Check each line of the listing below for the string "Fixpoint", then copy every line that has it.

___ RECORDS FOR THE EXERCISE

(* ===== verification/TimeWheel.v ===== *)
(** * The timing wheel

    [TimeoutItem] and [TimeWheel] of [src/include/timewheel.hh] and
    [src/timewheel.cc].  A callback is a number; what it does to the object is the
    parameter [call] of [ExecuteTimeout], a computation of its own. *)

From stdpp Require Import pretty.
From S2P Require Import Prelude.

Module TimeWheel.

Open Scope Z_scope.

(** A callback is a [std::function] or a coroutine to resume. *)
Inductive payload := Func (f : nat) | Resume (c : nat).

#[global] Instance payload_eq_dec : EqDecision payload.
Proof. solve_decision. Defined.

Record TimeoutItem := mkItem {
  remaining_ticks_ : Z;    (* int *)
  repeat_interval_ : Z;    (* int *)
  register_time_ : Z;      (* uint64_t *)
  repeat_count_ : Z;       (* int *)
  func_ : option nat;      (* [None]: an empty std::function *)
  perform_co_ : option nat }.

(** [env] is the rest of an object of a derived class, which callbacks can reach
    as well.  A wheel on its own has in its place the log of the callbacks made,
    [performed]. *)
Record TimeWheelOf (E : Type) := mkWheel {
  wheel_ : list (list TimeoutItem);
  slots_ : Z;
  granularity_ : Z;
  last_trigger_ : Z;
  current_slot : Z;
  env : E }.
Arguments mkWheel {E} wheel_ slots_ granularity_ last_trigger_ current_slot env.
Arguments wheel_ {E} t.
Arguments slots_ {E} t.
Arguments granularity_ {E} t.
Arguments last_trigger_ {E} t.
Arguments current_slot {E} t.
Arguments env {E} t.

Abbreviation TimeWheel := (TimeWheelOf (list payload)).
Abbreviation performed := (env (E := list payload)).

Definition set_remaining (r : Z) (i : TimeoutItem) : TimeoutItem :=
  mkItem r (repeat_interval_ i) (register_time_ i) (repeat_count_ i) (func_ i) (perform_co_ i).
Definition set_repeat (c : Z) (i : TimeoutItem) : TimeoutItem :=
  mkItem (remaining_ticks_ i) (repeat_interval_ i) (register_time_ i) c (func_ i) (perform_co_ i).

Section Operations.
Context {E : Type}.
Implicit Types (w : TimeWheelOf E).

Definition set_wheel (l : list (list TimeoutItem)) w : TimeWheelOf E :=
  mkWheel l (slots_ w) (granularity_ w) (last_trigger_ w) (current_slot w) (env w).
Definition set_current (c : Z) w : TimeWheelOf E :=
  mkWheel (wheel_ w) (slots_ w) (granularity_ w) (last_trigger_ w) c (env w).
Definition set_trigger (t : Z) w : TimeWheelOf E :=
  mkWheel (wheel_ w) (slots_ w) (granularity_ w) t (current_slot w) (env w).
Definition set_granularity (g : Z) w : TimeWheelOf E :=
  mkWheel (wheel_ w) (slots_ w) g (last_trigger_ w) (current_slot w) (env w).

(** The slot [s] of the wheel as a list. *)
Definition slot w (s : Z) : list TimeoutItem :=
  default [] (wheel_ w !! Z.to_nat s).
Definition set_slot (s : Z) (l : list TimeoutItem) w : TimeWheelOf E :=
  set_wheel (<[Z.to_nat s := l]> (wheel_ w)) w.


(** Unsigned division and remainder: by zero they are undefined. *)
Definition udiv (a b : Z) : outcome Z :=
  if decide (b = 0) then Undef "division by zero" else Ok (a / b).
Definition umod (a b : Z) : outcome Z :=
  if decide (b = 0) then Undef "division by zero" else Ok (a mod b).

(** [clock] is what [GetElapseFromRebootMS()] returns during the call. *)
Definition AddTimer (clock timeout : Z) (func co : option nat) (times : Z) : M (TimeWheelOf E) unit :=
  w ← get;
  ticks ← lift (udiv timeout (granularity_ w));
  rotations ← lift (udiv ticks (slots_ w));
  let item := mkItem (wrap i32 rotations) (wrap i32 timeout) clock times func co in
  s ← lift (umod (wrap u64 (current_slot w + ticks)) (slots_ w));
  modify (λ w, set_slot s (slot w s ++ [item]) w).

Definition SetGranularity (g : Z) : M (TimeWheelOf E) unit := modify (set_granularity g).
Definition GetGranularity : M (TimeWheelOf E) Z := w ← get; mret (granularity_ w).

(** The calls on the wheel. *)
Inductive timer_op :=
| OpAddTimer (clock timeout : Z) (func co : option nat) (times : Z)
| OpSetGranularity (g : Z).

Definition exec_timer_op (o : timer_op) : M (TimeWheelOf E) unit :=
  match o with
  | OpAddTimer clock timeout func co times => AddTimer clock timeout func co times
  | OpSetGranularity g => SetGranularity g
  end.

Fixpoint exec_timer_ops (l : list timer_op) : M (TimeWheelOf E) unit :=
  match l with
  | [] => mret tt
  | o :: l => exec_timer_op o;; exec_timer_ops l
  end.

Section Execute.
Context (call : payload → M (TimeWheelOf E) unit).

(** [if (!item->perform_co_) item->func_(); else item->perform_co_->Resume();] *)
Definition trigger (i : TimeoutItem) : M (TimeWheelOf E) unit :=
  match perform_co_ i with
  | Some c => call (Resume c)
  | None => match func_ i with
            | Some f => call (Func f)
            | None => raise bad_function_call
            end
  end.

(** Item [k] of slot [s], and its replacement. *)
Definition item_at w (s : Z) (k : nat) : option TimeoutItem := slot w s !! k.
Definition set_item (s : Z) (k : nat) (i : TimeoutItem) : M (TimeWheelOf E) unit :=
  modify (λ w, set_slot s (<[k := i]> (slot w s)) w).

(** [it = list.erase(it)]. *)
Definition erase (s : Z) (k : nat) : M (TimeWheelOf E) unit :=
  modify (λ w, set_slot s (delete k (slot w s)) w).

(** [wheel_[t].splice(wheel_[t].end(), list, it)]: the node moves to the end of
    slot [t], which may be the slot it is in. *)
Definition splice (s : Z) (k : nat) (t : Z) (i : TimeoutItem) : M (TimeWheelOf E) unit :=
  erase s k;; modify (λ w, set_slot t (slot w t ++ [i]) w).

(** The body of [ExecuteTimeout]'s inner loop on item [k] of slot [s]; returns
    the next position of the iterator. *)
Definition visit (s : Z) (k : nat) (i : TimeoutItem) : M (TimeWheelOf E) nat :=
  if decide (remaining_ticks_ i = imin i32) then undef "signed overflow" else
  let i := set_remaining (remaining_ticks_ i - 1) i in
  set_item s k i;;
  if decide (remaining_ticks_ i < 0) then
    trigger i;;
    let i := if decide (0 < repeat_count_ i) then set_repeat (repeat_count_ i - 1) i else i in
    set_item s k i;;
    if decide (repeat_count_ i = 0) then erase s k;; mret k
    else
      w ← get;
      ticks ← lift (udiv (wrap u64 (repeat_interval_ i)) (granularity_ w));
      rotations ← lift (udiv ticks (slots_ w));
      let i := set_remaining (wrap i32 rotations) i in
      set_item s k i;;
      new_slot ← lift (umod (wrap u64 (current_slot w + wrap u64 (remaining_ticks_ i)))
                         (slots_ w));
      if decide (new_slot ≠ current_slot w) then splice s k new_slot i;; mret 0%nat
      else mret (k + 1)%nat
  else mret (k + 1)%nat.

(** The inner loop over slot [s] from position [k]. *)
Fixpoint slot_loop (fuel : nat) (s : Z) (k : nat) : M (TimeWheelOf E) unit :=
  match fuel with
  | O => nofuel
  | S fuel' =>
      w ← get;
      match item_at w s k with
      | None => mret tt
      | Some i => k' ← visit s k i; slot_loop fuel' s k'
      end
  end.

(** One iteration of the outer loop. *)
Definition tick (fuel : nat) : M (TimeWheelOf E) unit :=
  w ← get;
  let s := current_slot w in
  next ← lift (umod (wrap u64 (current_slot w + 1)) (slots_ w));
  modify (set_current next);;
  slot_loop fuel s 0.

Fixpoint tick_loop (fuel : nat) (dis : nat) : M (TimeWheelOf E) unit :=
  match dis with
  | O => mret tt
  | S dis' => tick fuel;; tick_loop fuel dis'
  end.

(** [fuel] bounds the inner loop only. *)
Definition ExecuteTimeout (fuel : nat) (now : Z) : M (TimeWheelOf E) unit :=
  w ← get;
  if decide (now ≤ last_trigger_ w) then mret tt
  else
    dis ← lift (udiv (now - last_trigger_ w) (granularity_ w));
    tick_loop fuel (Z.to_nat dis);;
    modify (set_trigger now).

End Execute.

Definition INT64_MAX : Z := 2 ^ 63 - 1.

(** The minimum over the slots from the current one, of the first item of each;
    the arithmetic is in [uint64_t]. *)
Fixpoint GetNextTimeout_loop (n : nat) (i : Z) (now dis : Z) w : Z :=
  match n with
  | O => dis
  | S n' =>
      let sidx := wrap u64 (current_slot w + i) mod slots_ w in
      let dis := match slot w sidx with
                 | [] => dis
                 | it :: _ =>
                     let trigger := wrap u64 (wrap u64 (repeat_interval_ it)
                                              - wrap u64 (now - register_time_ it)) in
                     Z.min dis trigger
                 end in
      GetNextTimeout_loop n' (i + 1) now dis w
  end.

Definition GetNextTimeout (now : Z) : M (TimeWheelOf E) Z :=
  w ← get;
  if decide (now < last_trigger_ w) then mret 0
  else
    let dis := GetNextTimeout_loop (length (wheel_ w)) 0 now INT64_MAX w in
    mret (if decide (dis = INT64_MAX) then 0 else dis).

End Operations.

(** ** A wheel on its own *)

Definition log (p : payload) (w : TimeWheel) : TimeWheel :=
  mkWheel (wheel_ w) (slots_ w) (granularity_ w) (last_trigger_ w) (current_slot w)
    (performed w ++ [p]).

Definition TimeWheel_new (slots granularity clock : Z) : TimeWheel :=
  mkWheel (replicate (Z.to_nat slots) []) slots granularity clock 0 [].

(** A callback that makes the calls of its script, and may then throw. *)
Definition perform (script : payload → list timer_op * option exn) (p : payload) : M TimeWheel unit :=
  modify (log p);;
  exec_timer_ops (fst (script p));;
  match snd (script p) with Some e => raise e | None => mret tt end.

(** [Dump]: per slot, its index and the two counters of each item. *)
Definition Dump {E} (w : TimeWheelOf E) : string :=
  String.concat "" (imap (λ i l,
    "[" +:+ pretty (Z.of_nat i) +:+ "]:" +:+ String "010" "" +:+
    String.concat "" ((λ it, "[remaining]: " +:+ pretty (remaining_ticks_ it) +:+
      ", [repeat]: " +:+ pretty (repeat_count_ it) +:+ String "010" "") <$> l)) (wheel_ w))%string.

End TimeWheel.
(* ===== verification/TimeWheelProps.v ===== *)
(** * Properties of the timing wheel

    The wheel of one-shot timers refines a list of deadlines counted in ticks;
    the loops terminate; what repeating timers, coarse ticks and
    [GetNextTimeout] do. *)

From S2P Require Import Prelude TimeWheel.
Import TimeWheel.

Module TimeWheelProps.

Open Scope Z_scope.

(** ** Invariant and frame lemmas *)

Record well_formed {E} (w : TimeWheelOf E) : Prop := {
  wf_length : length (wheel_ w) = Z.to_nat (slots_ w);
  wf_slots : 0 < slots_ w ≤ 2 ^ 31;
  wf_granularity : 0 < granularity_ w;
  wf_current : 0 ≤ current_slot w < slots_ w }.

Create Rewrite HintDb wheel.

Section Frame.
Context {Env : Type}.
Implicit Types (w : TimeWheelOf Env) (l : list TimeoutItem) (s t : Z).

Lemma slot_set_slot w s l :
  (Z.to_nat s < length (wheel_ w))%nat → slot (set_slot s l w) s = l.
Proof. intros H. unfold slot, set_slot. cbn. by rewrite list_lookup_insert_eq. Qed.

Lemma slot_set_slot_ne w s t l :
  0 ≤ s → 0 ≤ t → s ≠ t → slot (set_slot s l w) t = slot w t.
Proof. intros. unfold slot, set_slot. cbn. rewrite list_lookup_insert_ne by lia. done. Qed.

Lemma set_slot_set_slot w s l1 l2 : set_slot s l1 (set_slot s l2 w) = set_slot s l1 w.
Proof. unfold set_slot, set_wheel. cbn. by rewrite list_insert_insert_eq. Qed.

Lemma set_slot_log (w : TimeWheel) s l p : log p (set_slot s l w) = set_slot s l (log p w).
Proof. done. Qed.

Lemma slot_log (w : TimeWheel) s p : slot (log p w) s = slot w s.
Proof. done. Qed.

Lemma set_slot_id w s : set_slot s (slot w s) w = w.
Proof.
  unfold set_slot, set_wheel, slot. destruct w as [wl ? ? ? ? ?]. cbn.
  destruct (wl !! Z.to_nat s) as [l|] eqn:E; cbn.
  - by rewrite list_insert_id.
  - rewrite list_insert_ge; [done|]. by apply lookup_ge_None.
Qed.

Lemma length_wheel_set_slot w s l : length (wheel_ (set_slot s l w)) = length (wheel_ w).
Proof. apply length_insert. Qed.

Lemma wheel_log p (w : TimeWheel) : wheel_ (log p w) = wheel_ w.
Proof. done. Qed.

Lemma udiv_ok a b : 0 < b → udiv a b = Ok (a / b).
Proof. intros. unfold udiv. by rewrite decide_False by lia. Qed.

Lemma umod_ok a b : 0 < b → umod a b = Ok (a mod b).
Proof. intros. unfold umod. by rewrite decide_False by lia. Qed.

Lemma wf_set_slot w s l : well_formed w → well_formed (set_slot s l w).
Proof. intros []. split; cbn; [by rewrite length_insert|done..]. Qed.

Lemma wf_log (w : TimeWheel) p : well_formed w → well_formed (log p w).
Proof. by intros []. Qed.

Lemma wf_set_current w c : well_formed w → 0 ≤ c < slots_ w → well_formed (set_current c w).
Proof. by intros []. Qed.

Lemma wf_slot_lt w s : well_formed w → 0 ≤ s < slots_ w → (Z.to_nat s < length (wheel_ w))%nat.
Proof. intros [-> _ _ _] ?. lia. Qed.
End Frame.
#[export] Hint Rewrite @set_slot_set_slot set_slot_log slot_log @length_wheel_set_slot wheel_log : wheel.
#[export] Hint Resolve wf_set_slot wf_log wf_set_current wf_slot_lt : sylar.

______

*ANSWER FOR THIS EXERCISE*.
Fixpoint exec_timer_ops (l : list timer_op) : M (TimeWheelOf E) unit :=
Fixpoint slot_loop (fuel : nat) (s : Z) (k : nat) : M (TimeWheelOf E) unit :=
Fixpoint tick_loop (fuel : nat) (dis : nat) : M (TimeWheelOf E) unit :=
Fixpoint GetNextTimeout_loop (n : nat) (i : Z) (now dis : Z) w : Z :=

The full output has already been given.